At his small studio north of Copenhagen, Utzon drew on film footage of Sydney and, being the son of a naval architect, consulted admiralty charts of the harbor; he was struck by the similarity of Bennelong Point to the nearby Helsingør-Elsinore peninsula, where Shakespeare set Hamlet. What eventually crystallized in his drawings was a raised plateau and airborne structures not unlike sails. In his original plans, the podium would house the backstage business; upstairs, the public spectacle would unfurl. Utzon is often cast by his critics as a Hamlet-like figure, a daydreamer unable to carry out his plans. This exhibition shows quite the opposite. When the shells at first proved too irregular to cast from cement, Utzon drew on a 900-year-old Chinese treatise on architecture, Ying Zao Fa Shi, which taught the pure assembly of standardized elements. His solution was to construct the shells from prefabricated segments of the one sphere, so they could be self-supporting. Utzon had just standardized his plywood interiors, which were to be "assembled like a big jigsaw puzzle in space," when his relationship with the N.S.W. government broke down and he resigned. During the '70s, Utzon would go on to perfect his "additive architecture" with the box-like Bagsvaerd Church and the modular Kuwait National Assembly, though in recent years his design has become sparer. A building should be left "to be what it wants to be," he has said, echoing the words of American architect Louis Kahn.

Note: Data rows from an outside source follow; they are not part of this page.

(** * Constraint-sampler selection (moveit_core), shallow embedding

    Sources embedded here:
    - [constraint_samplers/src/constraint_sampler_manager.cpp]
      ([ConstraintSamplerManager::selectSampler] and
      [ConstraintSamplerManager::selectDefaultSampler]);
    - [kinematic_trajectory/src/kinematic_trajectory.cpp]
      ([KinematicTrajectory::swap], [append], [reverse], [clear] and
      [getRobotTrajectoryMsg]).

    Conventions.
    - A [std::map] whose iteration order is observable is an association
      list kept in ascending key order ([StdMap]); the coverage map, whose
      order is not observable, is a [gmap]; a [std::set<std::size_t>] is a
      [gset nat].
    - Sampling volumes are C++ [double]s, compared with [operator<].  A
      [double] is a binary64 number of IEEE 754, that is a primitive [float];
      [operator<] is [PrimFloat.ltb], which is false as soon as one side is
      NaN.
    - Collaborators whose code is outside the manager (constraint
      configuration, sampler configuration, the robot model) are fields of
      [PlanningScene].
    - Constructions of samplers and calls that a caller can observe are
      recorded in a trace of [Event]s. *)

From Stdlib Require Import ZArith String List Lia Sorted Floats Uint63.
From stdpp Require Import base option list gmap strings.

Local Open Scope string_scope.
Local Open Scope list_scope.

(* ===================================================================== *)
(** ** [std::map] with observable iteration order *)
(* ===================================================================== *)

Module StdMap.
Section map.
Context {K V : Type}.
(** [std::less<K>] *)
Variable lt : K -> K -> bool.

Definition t := list (K * V).
Lemma CreateFragmentShader_stages caps prog :
  program (CreateFragmentShader caps) = Some prog ->
  exists tex at_ ad rd dt bl cm,
    FS.TextureStage caps = Some (tt, tex) /\
    FS.AlphaTest caps = Some (tt, at_) /\
    FS.Addresses caps = Some (tt, ad) /\
    FS.DestinationRead caps = Some (tt, rd) /\
    FS.DepthTest caps = Some (tt, dt) /\
    FS.Blend caps = Some (tt, bl) /\
    FS.Commit caps = Some (tt, cm) /\
    prog = tex ++ at_ ++ ad ++ [BeginInvocationInterlock] ++ rd ++ dt ++ bl
           ++ cm ++ [EndInvocationInterlock;
                     AssignF4 FS.outputColor (xyzw FS.dstColor)].
Proof.
  unfold program. destruct (CreateFragmentShader caps) as [[u l]|] eqn:H;
    [|discriminate].
  intros X. inversion X. subst l. clear X.
  unfold CreateFragmentShader in H. gen_inv H.
  apply emit_Some in H, G2, G7. subst.
  destruct a, a0, a1, a3, a4, a5, a6.
  do 7 eexists. repeat (split; [eassumption|]). reflexivity.
Qed.

(* ---------- the texture stage ---------- *)

Lemma nesting_app l1 : forall l2 d,
  nesting (l1 ++ l2) d =
  match nesting l1 d with
  | Some d' => nesting l2 d'
  | None => None
  end.
Proof.
  induction l1 as [|s l1 IH]; intros l2 d; [reflexivity|].
  destruct s; cbn; try apply IH. destruct d; [reflexivity | apply IH].
Qed.

Tactic Notation "gen_bind" hyp(H) "as" ident(a) ident(l1) ident(l2) ident(G) :=
  apply bind_Some in H; destruct H as (a & l1 & l2 & G & H & ->).

Ltac leaf_solve :=
  repeat (progress
    (simpl;
     repeat rewrite forallb_app;
     repeat match goal with
     | H : forallb tex_leaf _ = true |- _ => rewrite H
     end));
  reflexivity.

Lemma ClampTexCoord_ok m c s mn mx e l :
  ClampTexCoord m c s mn mx = Some (e, l) ->
  forallb tex_leaf (leavesI c) = true ->
  forallb tex_leaf (leavesI s) = true ->
  forallb tex_leaf (leavesI mn) = true ->
  forallb tex_leaf (leavesI mx) = true ->
  l = [] /\ forallb tex_leaf (leavesI e) = true.
Proof.
  intros H Hc Hs Hmn Hmx.
  destruct m; cbn in H; inversion H; subst; split; try reflexivity; leaf_solve.
Qed.

Lemma GetClutColor_ok fmt clut texPixel color l :
  GetClutColor fmt clut texPixel FS.clutImage FS.texCsa = Some (color, l) ->
  forallb tex_leaf (leavesU texPixel) = true ->
  forallb tex_stmt l = true /\ (forall d, nesting l d = Some d) /\
  forallb tex_leaf (leavesF4 color) = true.
Proof.
  intros H Hp. unfold GetClutColor in H.
  gen_bind H as u1 lA r1 GA. gen_bind H as u2 lB lC GB.
  assert (lA = []) as ->.
  { unfold assert_ in GA. destruct (IsPsmIDTEX fmt); inversion GA. reflexivity. }
  assert (forallb tex_stmt lB = true /\ (forall d, nesting lB d = Some d))
    as (H1 & H2).
  { destruct (IsPsmIDTEX8 fmt); apply emit_Some in GB; subst lB;
      (split; [unfold tex_stmt; leaf_solve | reflexivity]). }
  assert (lC = [] /\ forallb tex_leaf (leavesF4 color) = true) as (-> & H3).
  { destruct clut; try discriminate; inversion H; subst;
      (split; [reflexivity | leaf_solve]). }
  rewrite !app_nil_r. cbn [app]. repeat split; assumption.
Qed.

Lemma GetTextureColor_ok fmt clut u v color l :
  GetTextureColor fmt clut (NewInt2 u v) FS.clutImage FS.texSwizzleTable
                  FS.texBufAddress FS.texBufWidth FS.texCsa
  = Some (color, l) ->
  forallb tex_leaf (leavesI u) = true ->
  forallb tex_leaf (leavesI v) = true ->
  forallb tex_stmt l = true /\ (forall d, nesting l d = Some d) /\
  forallb tex_leaf (leavesF4 color) = true.
Proof.
  intros H Hu Hv. unfold GetTextureColor in H.
  destruct fmt; try discriminate;
    first [ apply GetClutColor_ok in H; [exact H | leaf_solve]
          | inversion H; subst;
            (split; [reflexivity | split; [reflexivity | leaf_solve]]) ].
Qed.

Lemma ExpandAlpha_ok fmt clut black l :
  ExpandAlpha fmt clut black FS.textureColor FS.texA0 FS.texA1
  = Some (tt, l) ->
  forallb tex_stmt l = true /\ (forall d, nesting l d = Some d).
Proof.
  unfold ExpandAlpha. intros H.
  match type of H with
  | (if negb ?c then _ else _) = _ => destruct c
  end; cbn [negb] in H.
  - destruct black; inversion H; subst; split; reflexivity.
  - inversion H. split; reflexivity.
Qed.

Lemma forallb_tex_app l1 l2 :
  forallb tex_stmt l1 = true -> forallb tex_stmt l2 = true ->
  forallb tex_stmt (l1 ++ l2) = true.
Proof. intros H1 H2. rewrite forallb_app, H1, H2. reflexivity. Qed.

Lemma nesting_id_app l1 l2 :
  (forall d, nesting l1 d = Some d) -> (forall d, nesting l2 d = Some d) ->
  forall d, nesting (l1 ++ l2) d = Some d.
Proof. intros H1 H2 d. rewrite nesting_app, H1. apply H2. Qed.

Lemma TextureStage_ok caps l :
  FS.TextureStage caps = Some (tt, l) ->
  forallb tex_stmt l = true /\ (forall d, nesting l d = Some d).
Proof.
  unfold FS.TextureStage. intros H.
  gen_bind H as u0 l0 l1 G0.
  apply emit_Some in G0. subst l0.
  assert (forallb tex_stmt l1 = true /\ (forall d, nesting l1 d = Some d))
    as (H1 & H2).
  2:{ split; [apply forallb_tex_app; [reflexivity | assumption]
            | apply nesting_id_app; [reflexivity | assumption]]. }
  destruct (hasTexture caps).
  2:{ apply emit_Some in H. subst. split; reflexivity. }
  gen_bind H as u lu r1 GU. gen_bind H as v lv r2 GV.
  gen_bind H as color lc r3 GC. gen_bind H as u1 la r4 GA.
  gen_bind H as u2 le lf GE.
  apply ClampTexCoord_ok in GU; try reflexivity. destruct GU as (-> & Hu).
  apply ClampTexCoord_ok in GV; try reflexivity. destruct GV as (-> & Hv).
  apply GetTextureColor_ok in GC; try assumption.
  destruct GC as (T1 & T2 & T3).
  apply emit_Some in GA. subst la.
  assert (forallb tex_stmt le = true /\ (forall d, nesting le d = Some d))
    as (E1 & E2).
  { destruct (textureHasAlpha caps).
    - destruct u2. apply ExpandAlpha_ok in GE. exact GE.
    - inversion GE. split; reflexivity. }
  assert (forallb tex_stmt lf = true /\ (forall d, nesting lf d = Some d))
    as (F1 & F2).
  { destruct (textureFunction caps); try discriminate.
    - gen_bind H as x1 m1 m2 K1. gen_bind H as x2 m3 m4 K2.
      apply emit_Some in K1, K2. subst.
      destruct (textureHasAlpha caps); cbn [negb] in H;
        inversion H; subst; split; reflexivity.
    - inversion H. split; reflexivity.
    - gen_bind H as x1 m1 m2 K1. gen_bind H as x2 m3 m4 K2.
      apply emit_Some in K1, K2. subst.
      destruct (textureHasAlpha caps); inversion H; subst; split; reflexivity. }
  cbn [app].
  split.
  - repeat apply forallb_tex_app; try assumption.
    change (AssignF4 FS.textureColor color :: le ++ lf)
      with ([AssignF4 FS.textureColor color] ++ le ++ lf).
    repeat apply forallb_tex_app; try assumption.
    unfold tex_stmt. simpl. rewrite andb_true_r. exact T3.
  - repeat apply nesting_id_app; try assumption; reflexivity.
Qed.

(* ---------- the statements after the texture stage ---------- *)

Lemma forallb_post_app l1 l2 :
  forallb post_stmt l1 = true -> forallb post_stmt l2 = true ->
  forallb post_stmt (l1 ++ l2) = true.
Proof. intros H1 H2. rewrite forallb_app, H1, H2. reflexivity. Qed.

Lemma Addresses_post caps l :
  FS.Addresses caps = Some (tt, l) -> forallb post_stmt l = true.
Proof.
  intros H. apply Addresses_shape in H. destruct H as (sf & sd & ->).
  reflexivity.
Qed.

Lemma DestinationRead_post caps l :
  FS.DestinationRead caps = Some (tt, l) -> forallb post_stmt l = true.
Proof.
  intros H. apply DestinationRead_shape in H.
  destruct H as (lc & ld & -> & Hc & Hd).
  apply forallb_post_app.
  - destruct (FS.needsDstColor caps); [|subst; reflexivity].
    destruct Hc as (rd & unpack & Hr & ->).
    destruct (framebufferFormat caps); try discriminate;
      inversion Hr; subst; reflexivity.
  - destruct (FS.needsDstDepth caps); [|subst; reflexivity].
    destruct Hd as (depth & Hg & ->).
    destruct (depthbufferFormat caps); try discriminate;
      inversion Hg; subst; reflexivity.
Qed.

Lemma DepthTest_post caps l :
  FS.DepthTest caps = Some (tt, l) -> forallb post_stmt l = true.
Proof.
  intros H. apply DepthTest_shape in H. subst.
  destruct (depthTestFunction caps); reflexivity.
Qed.

Lemma Blend_post caps l :
  FS.Blend caps = Some (tt, l) -> forallb post_stmt l = true.
Proof.
  intros H. apply Blend_shape in H. destruct H as (e & -> & He).
  destruct (hasAlphaBlending caps); [|subst; reflexivity].
  destruct He as (A & B & C & D & HA & HB & HC & HD & ->).
  destruct (alphaA caps); try discriminate; inversion HA; subst;
  destruct (alphaB caps); try discriminate; inversion HB; subst;
  destruct (alphaC caps); try discriminate; inversion HC; subst;
  destruct (alphaD caps); try discriminate; inversion HD; subst;
  reflexivity.
Qed.

Lemma Commit_post caps l :
  FS.Commit caps = Some (tt, l) -> forallb post_stmt l = true.
Proof.
  intros H. apply Commit_shape in H.
  destruct H as (pack & store & ld & Hp & -> & Hd).
  assert (forallb post_stmt ld = true) as Hld.
  { destruct (writeDepth caps); [|subst; reflexivity].
    destruct Hd as (value & stored & Hw & ->).
    destruct (depthbufferFormat caps); try discriminate;
      inversion Hw; subst; reflexivity. }
  destruct (framebufferFormat caps); try discriminate;
    inversion Hp; subst;
    (apply forallb_post_app; [reflexivity|]);
    (apply forallb_post_app; [assumption | reflexivity]).
Qed.

(** The three kinds of statement of a generated fragment program. *)
Lemma CreateFragmentShader_parts caps prog :
  program (CreateFragmentShader caps) = Some prog ->
  exists tex e post,
    prog = tex ++ [AssignB FS.alphaTestResult e] ++ post /\
    FS.TextureStage caps = Some (tt, tex) /\
    alphaTest_expr (alphaTestFunction caps) = Some e /\
    forallb tex_stmt tex = true /\
    (forall d, nesting tex d = Some d) /\
    forallb post_stmt post = true.
Proof.
  intros H. apply CreateFragmentShader_stages in H.
  destruct H as (tex & at_ & ad & rd & dt & bl & cm &
                 Ht & Ha & Had & Hrd & Hdt & Hbl & Hcm & ->).
  apply AlphaTest_shape in Ha. destruct Ha as (e & He & ->).
  destruct (TextureStage_ok _ _ Ht) as (T1 & T2).
  exists tex, e. eexists. split; [reflexivity|].
  repeat (split; [assumption|]).
  apply forallb_post_app; [eapply Addresses_post; eassumption|].
  apply forallb_post_app; [reflexivity|].
  apply forallb_post_app; [eapply DestinationRead_post; eassumption|].
  apply forallb_post_app; [eapply DepthTest_post; eassumption|].
  apply forallb_post_app; [eapply Blend_post; eassumption|].
  apply forallb_post_app; [eapply Commit_post; eassumption|].
  reflexivity.
Qed.

(* ---------- running a program ---------- *)

Section ExecFacts.

Context {P : Platform}.
Variable ctx : Ctx.

Lemma exec_app l1 l2 st :
  exec ctx (l1 ++ l2) st = exec ctx l2 (exec ctx l1 st).
Proof. unfold exec. apply fold_left_app. Qed.

Lemma exec_cons s l st :
  exec ctx (s :: l) st = exec ctx l (exec_stmt ctx st s).
Proof. reflexivity. Qed.

Lemma untouched_refl t st : untouched t st st.
Proof. destruct t; cbn; auto. Qed.

Lemma untouched_trans t a b c :
  untouched t a b -> untouched t b c -> untouched t a c.
Proof.
  destruct t; cbn; intros H1 H2; try congruence; auto.
Qed.

Lemma exec_stmt_untouched t s st :
  target s <> t -> untouched t st (exec_stmt ctx st s).
Proof.
  intros Ht. unfold exec_stmt.
  destruct (skip st); destruct s; try apply untouched_refl;
    destruct t; cbn in *; try reflexivity; auto;
    try (match goal with
         | |- context [if ?d then _ else _] => destruct d
         end; [subst; contradiction | reflexivity]).
  all: try (intros c0;
            match goal with
            | |- context [if ?d then _ else _] => destruct d
            end; [subst; contradiction | reflexivity]).
  all: try (destruct (evalB ctx st c); reflexivity).
  all: try (intros c0; destruct (evalB ctx st c); reflexivity).
  all: contradiction.
Qed.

Which is how Utzon finds himself back on the building he has found impossible to leave. During his 38-year absence, the Opera House has opened up, rather inelegantly, three new theatres along the western boardwalk. To integrate them better with the harbor, Utzon and his architects have turned once more to the Mayan temples of his youthful travels. Their $A6 million colonnade, due to open late next year, has been inspired by the Court of a Thousand Columns at Yucatan. In the meantime, we have the modest and lovely Utzon Room, which reveals his original vaulted ceiling, the bare bones of his genius. The room has also been designed to be viewed from outside, and at night Utzon's 14-m tapestry, inspired by Bach's Hamburg Symphonies, reads like a bejewelled sheet of music. It might not be the climax audiences were after; for this, they must wait for Utzon's upcoming plans for the Opera Theatre. But there's harmony at last.